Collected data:

(** C3 (as written it fails).  After a failed start no process ever
    ran, and the deferred function still sets the finish time. *)
Lemma finish_time_without_process : ¬ finish_only_after_process.
Proof.
  intros H.
  destruct (H (linux (StartErr "fork/exec /bin/sh: no such file or directory"))
              sampleJob (mainSteps 6)
              (runOf (linux (StartErr "fork/exec /bin/sh: no such file or directory"))
                     (mainSteps 6) sampleJob)) as [ps Hps].
  - vm_compute. reflexivity.
  - vm_compute. discriminate.
  - vm_compute in Hps. discriminate.
Qed.

(** C3 (amended).  The worker writes the finish time at most once, and
    exactly once by the time it has ended, with the time of the clock.
    When the child was spawned the write comes after [cmd.Wait()] has
    returned; when the start failed it is made although no process
    ran. *)
Theorem finish_time_once w j evs s :
  cmdWorker w evs (init j) = Some s →
  (occ (Wrote FFinishTime) (log s) ≤ 1)%nat ∧
  (ended s = true →
   occ (Wrote FFinishTime) (log s) = 1%nat ∧ FinishTime (job s) = now w) ∧
  (occ (Wrote FFinishTime) (log s) = 1%nat →
   if started w then ∃ ps, proc s = Reaped ps ∧ occ CallWait (log s) = 1%nat
   else proc s = NotStarted) ∧
  (occ (Wrote FFinishTime) (log s) = 0%nat → FinishTime (job s) = FinishTime j).
Proof.
  intros Hex.
  assert (Inv w j s) as Hinv by (eapply cmdWorker_inv; [apply init_Inv|done]).
  destruct Hinv as [_ _ _ _ Hft Hctl _ _ _ _ Hfin _ Hwait].
  rewrite Hfin. unfold ended. unfold ctl, final, failed, waited in Hctl.
  destruct (mpc s); simpl in *; split_and!; try done; try lia.
  all: intros _; destruct (started w); destruct_and?; try done.
  all: destruct (proc s); try done; eauto.
Qed.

Work request: Exactly as they stand, repeat all the records.

Reply to the exercise:
(** C3 (as written it fails).  After a failed start no process ever
    ran, and the deferred function still sets the finish time. *)
Lemma finish_time_without_process : ¬ finish_only_after_process.
Proof.
  intros H.
  destruct (H (linux (StartErr "fork/exec /bin/sh: no such file or directory"))
              sampleJob (mainSteps 6)
              (runOf (linux (StartErr "fork/exec /bin/sh: no such file or directory"))
                     (mainSteps 6) sampleJob)) as [ps Hps].
  - vm_compute. reflexivity.
  - vm_compute. discriminate.
  - vm_compute in Hps. discriminate.
Qed.

(** C3 (amended).  The worker writes the finish time at most once, and
    exactly once by the time it has ended, with the time of the clock.
    When the child was spawned the write comes after [cmd.Wait()] has
    returned; when the start failed it is made although no process
    ran. *)
Theorem finish_time_once w j evs s :
  cmdWorker w evs (init j) = Some s →
  (occ (Wrote FFinishTime) (log s) ≤ 1)%nat ∧
  (ended s = true →
   occ (Wrote FFinishTime) (log s) = 1%nat ∧ FinishTime (job s) = now w) ∧
  (occ (Wrote FFinishTime) (log s) = 1%nat →
   if started w then ∃ ps, proc s = Reaped ps ∧ occ CallWait (log s) = 1%nat
   else proc s = NotStarted) ∧
  (occ (Wrote FFinishTime) (log s) = 0%nat → FinishTime (job s) = FinishTime j).
Proof.
  intros Hex.
  assert (Inv w j s) as Hinv by (eapply cmdWorker_inv; [apply init_Inv|done]).
  destruct Hinv as [_ _ _ _ Hft Hctl _ _ _ _ Hfin _ Hwait].
  rewrite Hfin. unfold ended. unfold ctl, final, failed, waited in Hctl.
  destruct (mpc s); simpl in *; split_and!; try done; try lia.
  all: intros _; destruct (started w); destruct_and?; try done.
  all: destruct (proc s); try done; eauto.
Qed.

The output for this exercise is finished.